There used to be an anti-drug advertising campaign that showed an egg and said “This is your brain.” Then they cracked the egg into a frying pan where it sizzled while they said “This is your brain on drugs.” I was just sitting here thinking over the past four years and that ad campaign came to mind. It has nothing to do with the pain medications I take like Morphine and Dilaudid. Instead, what I’m referring to is the case of Chemo-Brain I suffered at the peak of my chemotherapy induced neuropathy.

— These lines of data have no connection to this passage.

(* ===== verification/SchedBlameAge.v ===== *)
(** * Age of scheduler slices ([bpf/sched_blame.c], [flush_slice_batch_if_aged])

    A batch that is not full waits for more slices.  Module [SchedBlameAge] bounds
    the wait: every slice of a CPU has been handed to user space by the end of the
    first context switch there that comes [SLICE_BATCH_MAX_AGE_NS] or more after it
    was sampled. *)

From Stdlib Require Import ZArith Lia.
From stdpp Require Import base option list gmap tactics.
From S2P Require Import Prelude BpfMap SchedBlame SchedBlameBatch.
Import SchedBlame SchedBlameBatch.

Local Open Scope Z_scope.
Local Open Scope bpf_scope.

Module SchedBlameAge.

Section Age.
Context {M : BpfMapOps} {L : BpfMapLaws M}.
Implicit Types (st : sb_state) (c t : Z) (q : queue).

(** Switches on [c] are read by a clock that started and has not passed [t]. *)
Definition switched_by c t (i : sb_input) : Prop :=
  match i with SchedSwitch _ cpu now _ _ _ => cpu = c -> 0 < now <= t | _ => True end.

(** ** The queue and its first timestamp *)

Record q_stamped t q : Prop := {
  qs_empty : q_buf q = [] -> q_first q = 0;
  qs_first : q_buf q <> [] -> 0 < q_first q <= t;
}.

Lemma flush_stamped t r q : q_stamped t (q_flush r q).
Proof. unfold q_flush. case_if; by split. Qed.

Lemma aged_stamped t now r q : q_stamped t q -> q_stamped t (q_aged now r q).
Proof. intros H. unfold q_aged. case_if; [done|apply flush_stamped]. Qed.

Lemma append_stamped t size now r s q :
  q_stamped t q -> 0 < now <= t -> q_stamped t (q_append size now r s (q_count q)).
Proof.
  intros [He Hf] Hn. unfold q_append. destruct (size <=? _); [apply flush_stamped|]. split; cbn.
  - by destruct (q_buf q).
  - intros _. case_decide; auto.
Qed.

(** The first [k] slices have left, or the batch they wait in is from before [t]. *)
Definition gone_or_old (k : nat) t q : Prop :=
  (k <= length (q_out q))%nat \/ (q_buf q <> [] /\ 0 < q_first q <= t /\ (k <= length (q_stream q))%nat).

Lemma flush_gone k t r q : 0 <= r -> gone_or_old k t q -> (k <= length (q_out (q_flush r q)))%nat.
Proof.
  intros Hr H. unfold q_flush. rewrite (proj2 (Z.ltb_ge _ _)) by done. cbn. rewrite length_app.
  destruct H as [H|(_ & _ & H)]; [lia|]. unfold q_stream in H. by rewrite length_app in H.
Qed.

Lemma aged_gone k t now r q : 0 <= r -> gone_or_old k t q -> gone_or_old k t (q_aged now r q).
Proof. intros Hr H. unfold q_aged. case_if; [done|]. left. by eapply flush_gone. Qed.

Lemma append_gone k t size now r s q :
  0 <= r -> gone_or_old k t q -> gone_or_old k t (q_append size now r s (q_count q)).
Proof.
  intros Hr H. unfold q_append.
  match goal with |- gone_or_old _ _ (if _ then q_flush _ ?q1 else _) => assert (H1 : gone_or_old k t q1) end.
  { destruct H as [H|(Hb & Hf & Hs)]; [by left|right]. cbn. rewrite decide_False by done.
    split_and!; [by destruct (q_buf q)|lia|lia|]. unfold q_stream in *. cbn. rewrite !length_app in *. cbn. lia. }
  destruct (size <=? _); [left; by eapply flush_gone|done].
Qed.

(** An aged flush leaves nothing of the old batch. *)
Lemma aged_empties k t now r q :
  0 <= r -> gone_or_old k t q -> t + SLICE_BATCH_MAX_AGE_NS <= now < 2 ^ 64 ->
  (k <= length (q_out (q_aged now r q)))%nat.
Proof.
  intros Hr H Hn. unfold q_aged, SLICE_BATCH_MAX_AGE_NS in *. destruct H as [H|(Hb & Hf & Hs)].
  - case_if; [done|]. eapply (flush_gone k t); [done|by left].
  - rewrite (proj2 (Z.eqb_neq _ _)), u64_sub_exact, (proj2 (Z.ltb_ge _ _)) by (unfold is_u64; lia). cbn [orb].
    eapply (flush_gone k t); [done|right; done].
Qed.

Lemma append_keeps k size now r s q :
  0 <= r -> (k <= length (q_out q))%nat -> (k <= length (q_out (q_append size now r s (q_count q))))%nat.
Proof.
  intros Hr H. unfold q_append, q_flush. rewrite (proj2 (Z.ltb_ge _ _)) by done. destruct (size <=? _); [|done].
  cbn. rewrite length_app. lia.
Qed.

(** ** Steps *)

(** The queue of [c] changes only in a switch on [c], as [switch_queue] says. *)
Lemma step_queue_at cfg i st c :
  input_ok i -> batches_ok st ->
  (queue_of c (sb_step cfg i st) = queue_of c st /\ input_slice cfg c i st = None) \/
  exists kr now prandom prev next i1 j1,
    i = SchedSwitch kr c now prandom prev next /\
    queue_of c (sb_step cfg i st) =
      let q := q_aged now (hd 0 (drop i1 (perf_rets st))) (queue_of c st) in
      match input_slice cfg c i st with
      | Some s => q_append (clamp_batch_size cfg) now (hd 0 (drop j1 (perf_rets st))) s (q_count q)
      | None => q
      end.
Proof.
  intros Hi HB.
  destruct i as [kr cpu now prandom prev next|?|?|?|?|?|?|?|?];
    try (left; split; [|done]; apply queue_same; by apply other_inputs_same).
  destruct (Z.lt_ge_cases cpu MAX_CPUS) as [Hlt|Hge].
  - cbn [input_ok] in Hi.
    destruct (switch_queue cfg kr cpu now prandom prev next st) as (_ & _ & i1 & j1 & Q); [lia|done|].
    cbn [sb_step input_slice]. destruct (decide (cpu = c)) as [<-|Hne].
    + right. exists kr, now, prandom, prev, next, i1, j1. split; [done|]. rewrite Q, decide_True by done.
      by rewrite Z.eqb_refl, (proj2 (Z.ltb_lt _ _) Hlt).
    + left. by rewrite Q, decide_False, (proj2 (Z.eqb_neq _ _)) by done.
  - left. split; [apply queue_same; by apply other_inputs_same|].
    cbn [input_slice]. by rewrite (proj2 (Z.ltb_ge _ _) Hge), andb_false_r.
Qed.

(** A property of the queue that flushes and appends keep holds after a run. *)
Lemma run_queue_invariant cfg c (P : queue -> Prop) (ok : sb_input -> Prop) :
  (forall now r q, 0 <= r -> P q -> P (q_aged now r q)) ->
  (forall kr now prandom prev next r s q, ok (SchedSwitch kr c now prandom prev next) -> 0 <= r -> P q ->
     P (q_append (clamp_batch_size cfg) now r s (q_count q))) ->
  forall inputs st, batches_ok st -> Forall input_ok inputs -> Forall ok inputs -> rets_ok (perf_rets st) ->
  P (queue_of c st) -> P (queue_of c (sb_run cfg inputs st)).
Proof.
  intros Haged Happ. induction inputs as [|i rest IH]; intros st HB Hi Hok Hr HP; [done|].
  apply Forall_cons_iff in Hi as [Hi Hrest]. apply Forall_cons_iff in Hok as [Hoki Hok].
  change (sb_run cfg (i :: rest) st) with (sb_run cfg rest (sb_step cfg i st)).
  destruct (step_queue cfg i st Hi HB) as (B & [k Hk] & _).
  apply IH; [done..|rewrite Hk; by apply rets_ok_drop|].
  destruct (step_queue_at cfg i st c Hi HB) as [[-> _]|(kr & now & pr & prev & next & i1 & j1 & -> & ->)]; [done|].
  cbv zeta. case_match; [eapply Happ; [done|by apply rets_ok_hd|]|]; (apply Haged; [by apply rets_ok_hd|done]).
Qed.

Lemma run_batches cfg inputs : forall st,
  batches_ok st -> Forall input_ok inputs -> rets_ok (perf_rets st) ->
  batches_ok (sb_run cfg inputs st) /\ rets_ok (perf_rets (sb_run cfg inputs st)).
Proof.
  induction inputs as [|i rest IH]; intros st HB Hi Hr; [done|]. apply Forall_cons_iff in Hi as [Hi Hrest].
  destruct (step_queue cfg i st Hi HB) as (B & [k Hk] & _).
  apply (IH (sb_step cfg i st)); [done|done|]. rewrite Hk. by apply rets_ok_drop.
Qed.

Lemma run_slices_app cfg c l1 : forall l2 st,
  run_slices cfg c (l1 ++ l2) st = run_slices cfg c l1 st ++ run_slices cfg c l2 (sb_run cfg l1 st).
Proof.
  induction l1 as [|i l1 IH]; intros l2 st; [done|]. cbn [app run_slices].
  by rewrite IH, app_assoc.
Qed.

(** After the slices of [before] and any later inputs, none of them waits in a
    batch younger than [t]. *)
Lemma before_gone_or_old cfg c t before later st :
  sb_loaded st -> Forall input_ok (before ++ later) -> Forall (switched_by c t) before -> rets_ok (perf_rets st) ->
  gone_or_old (length (run_slices cfg c before st)) t (queue_of c (sb_run cfg (before ++ later) st)).
Proof.
  intros Hl Hi Hsw Hr. apply Forall_app in Hi as [Hi1 Hi2]. pose proof (loaded_batches_ok _ Hl) as HB.
  destruct (run_batches cfg before st HB Hi1 Hr) as [HB1 Hr1].
  assert (Hst : q_stamped t (queue_of c (sb_run cfg before st))).
  { apply (run_queue_invariant cfg c (q_stamped t) (switched_by c t)); try done.
    - intros. by apply aged_stamped.
    - intros kr now pr prev next r s q Hok _ Hq. apply append_stamped; [done|]. by apply Hok.
    - rewrite loaded_queue by done. by split. }
  pose proof (loaded_run_stream cfg c before st Hl Hi1 Hr) as Hstream.
  assert (H0 : gone_or_old (length (run_slices cfg c before st)) t (queue_of c (sb_run cfg before st))).
  { rewrite <- Hstream. destruct Hst as [He Hf]. unfold gone_or_old, q_stream. rewrite length_app.
    destruct (decide (q_buf (queue_of c (sb_run cfg before st)) = [])) as [E|E]; [left; rewrite E; cbn; lia|].
    right. split_and!; [done|by apply Hf..|lia]. }
  unfold sb_run. rewrite fold_left_app. fold (sb_run cfg before st).
  apply (run_queue_invariant cfg c _ (fun _ => True)); try done.
  - intros. by apply aged_gone.
  - intros. by apply append_gone.
  - by apply Forall_true.
Qed.

Lemma last_switch_delivers cfg c t k kr now prandom prev next st :
  let last := SchedSwitch kr c now prandom prev next in
  batches_ok st -> input_ok last -> rets_ok (perf_rets st) -> c < MAX_CPUS ->
  gone_or_old k t (queue_of c st) -> t + SLICE_BATCH_MAX_AGE_NS <= now < 2 ^ 64 ->
  (k <= length (q_out (queue_of c (sb_step cfg last st))))%nat.
Proof.
  intros last HB Hi Hr Hc Hg Hn. cbn [input_ok last] in Hi.
  destruct (switch_queue cfg kr c now prandom prev next st) as (_ & _ & i1 & j1 & Q); [lia|done|].
  unfold last. cbn [sb_step]. rewrite Q, decide_True by done. cbv zeta.
  case_match; [apply append_keeps; [by apply rets_ok_hd|]|]; (eapply aged_empties; [by apply rets_ok_hd|done..]).
Qed.

(** C13: bounded delay.  When no perf submission fails, every slice a CPU sampled up
    to time [t] has been handed to user space, in order and ahead of all later ones,
    by the end of a context switch on that CPU at [t + SLICE_BATCH_MAX_AGE_NS] or
    later, whatever happened in between and however few slices filled the batch. *)
Theorem slices_delivered_within_age cfg c t before later kr now prandom prev next st :
  let last := SchedSwitch kr c now prandom prev next in
  sb_loaded st -> Forall input_ok (before ++ later ++ [last]) -> Forall (switched_by c t) before ->
  rets_ok (perf_rets st) -> c < MAX_CPUS -> t + SLICE_BATCH_MAX_AGE_NS <= now < 2 ^ 64 ->
  run_slices cfg c before st `prefix_of` delivered c (sb_run cfg (before ++ later ++ [last]) st).
Proof.
  intros last Hl Hi Hsw Hr Hc Hn.
  pose proof (loaded_run_stream cfg c _ _ Hl Hi Hr) as Hs.
  rewrite run_slices_app in Hs.
  assert (Hlen : (length (run_slices cfg c before st) <=
                  length (q_out (queue_of c (sb_run cfg (before ++ later ++ [last]) st))))%nat).
  { rewrite app_assoc in Hi |- *. apply Forall_app in Hi as [Hi Hlast]. apply Forall_inv in Hlast.
    pose proof (before_gone_or_old cfg c t before later st Hl Hi Hsw Hr) as Hg.
    destruct (run_batches cfg _ st (loaded_batches_ok _ Hl) Hi Hr) as [HB Hr1].
    unfold sb_run at 1. rewrite fold_left_app. fold (sb_run cfg (before ++ later) st). cbn [fold_left].
    exact (last_switch_delivers cfg c t _ kr now prandom prev next _ HB Hlast Hr1 Hc Hg Hn). }
  unfold q_stream in Hs. change (delivered c ?x) with (q_out (queue_of c x)).
  exists (drop (length (run_slices cfg c before st)) (q_out (queue_of c (sb_run cfg (before ++ later ++ [last]) st)))).
  rewrite <- (take_drop (length (run_slices cfg c before st)) (q_out _)) at 1. f_equal.
  apply (f_equal (take (length (run_slices cfg c before st)))) in Hs.
  by rewrite take_app_le, take_app_length in Hs by done.
Qed.
End Age.

Lemma slices_delivered_within_age_witness :
  let last := SchedSwitch demo_kernel 3 (2000 + SLICE_BATCH_MAX_AGE_NS) 0 0 1 in
  run_slices demo_cfg 3 demo_inputs demo_state `prefix_of`
    delivered 3 (sb_run demo_cfg (demo_inputs ++ [] ++ [last]) demo_state) /\
  length (run_slices demo_cfg 3 demo_inputs demo_state) = 3%nat /\
  length (delivered 3 (sb_run demo_cfg demo_inputs demo_state)) = 2%nat.
Proof.
  split_and!; [|vm_compute; reflexivity..].
  apply (slices_delivered_within_age (M := faulty_ops) demo_cfg 3 2000 demo_inputs []);
    [apply demo_loaded_state|repeat constructor; simpl; lia|repeat constructor; simpl; lia|constructor|done|].
  vm_compute. split; [discriminate|reflexivity].
Defined.
End SchedBlameAge.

I didn’t react very well to my chemotherapy. It started with Doxorubicin and then moved almost immediately to Velcade when the Doxorubicin sent me for a week in ICU the two times I was infused with it. I tolerated Velcade well enough in some regards, but suffered side effects off the charts with it. I took cycles for a year, and they had to be interrupted three times because of the peripheral neuropathy it created. But I also suffered fairly severe chemo-brain as well. For the most part, the usual appearance of chemo-brain is to give people what might be referred to as senior moments. Chemo-brain would cause you to be a little forgetful at times, not unlike what people endure when they smoke pot. Chemo-brain is a form of neuropathy and like peripheral neuropathy, is a gift from the temporary neurological damage caused by chemotherapy.
Some people, myself among them, suffer more severe symptoms, just as some people suffer it only mildly. (Some people don’t suffer from it at all.) But I did, and the scope of the affliction wasn’t readily visible to me until viewed in hindsight. There were times that I couldn’t keep up with what was happening on television. People seemed to speak too quickly, and I might fail to understand the content and context of what I was watching. I could read an entire book, and then read it again a month or so later where I wouldn’t recognize having read it, but was mysteriously able to know what was going to happen next in the story. It would give me a strange sense of deja vu.
I was married while suffering chemo-brain, and it’s a sad fact that I have almost no memory of the ceremony. I can muster only brief flashes of images. As I look at photos taken during the nuptials, I register absolutely no recognition of the event; the pictures don’t trigger any memories. I don’t remember anything anyone might have said, or the way this or that person looked. A side effect of the side effect was mental exhaustion, which caused me to sleep as much as 18 hours a day. There were a few days I slept literally around the clock. Oddly, I do remember that for a while I was trying to hide my failure to comprehend conversations, often nodding as if I was in sync with the person speaking. When asked a question, I would reply with answers that turned the question around; “How do you think I feel about [it]?, I might reply to whatever it was. Even as I did that, I didn’t recognize just how impaired I was.
Sure, I knew that I couldn’t stand because my feet hurt so badly. I knew I couldn’t hold a pen or use my keyboard, both from the neuropathic pain I suffered. But the impact on my cognitive abilities was invisible to me, and except for memory lapse issues, and even those close to me weren’t aware of the affectation. As I look back now, after almost 18 months of remission, I am horrified by the impairment I can now recognize clearly in hindsight.
We have to remember how it is that chemotherapy works: It targets the most active cells and so no one bats an eye when digestive problems occur while in treatment. We also know that some of what gets targeted is the central nervous system, and thus the neuropathy so commonly associated with our therapy. But it’s not common to make the jump to realize that we’re talking about the brain when we talk about neuropathy, –as if it’s name shouldn’t be a big clue for us. But the brain is affected by chemotherapy, and those who suffer badly from neuropathic manifestations in the limbs shouldn’t be too surprised that other areas of our brain might suffer as well. The brain itself doesn’t feel pain, so there is no set of discomforts in the head that offers the physically felt discomfort. Neuropathy is difficult to treat because it has no pain path; it amounts to misfiring of the elements in the brain to which our nerves, the sensors of pain, are attached. It only follows that where erroneous brain activity occurs in one area, it’s bound to be occurring in others. After all, the chemicals of therapy are carried by the blood. That means the entire brain is getting dosed.
I have no medical research to validate my assertions, but I tend to believe that the peculiar and often frightening dreams that we experience during therapy may be the result of neuropathy. I also believe that some of the mood swings and disorientation evolve similarly. I don’t mean the agitation caused by steroids like Dexamethasone, instead I’m thinking of perhaps more irrational fears or the sense of impending doom so many of us feel while in treatment. I hasten to say as well that I’m not talking about the production of psychosis or profound mental impairment. I don’t believe that happens. But I do believe that we do suffer effects like those I mention above, where the world seems to be moving a bit too fast, and the slight confusion that results. So don’t start speaking more loudly or over enunciating every syllable just because a patient forgets whether they took an aspirin. But it wouldn’t be wrong to try and tune up the empathy we have for ourselves as patients, or our charges as caregivers.
When a patient feels the discomfort of neuropathy, the old anti-drug advertisement should come to mind. This is your brain. And this is your brain on drugs.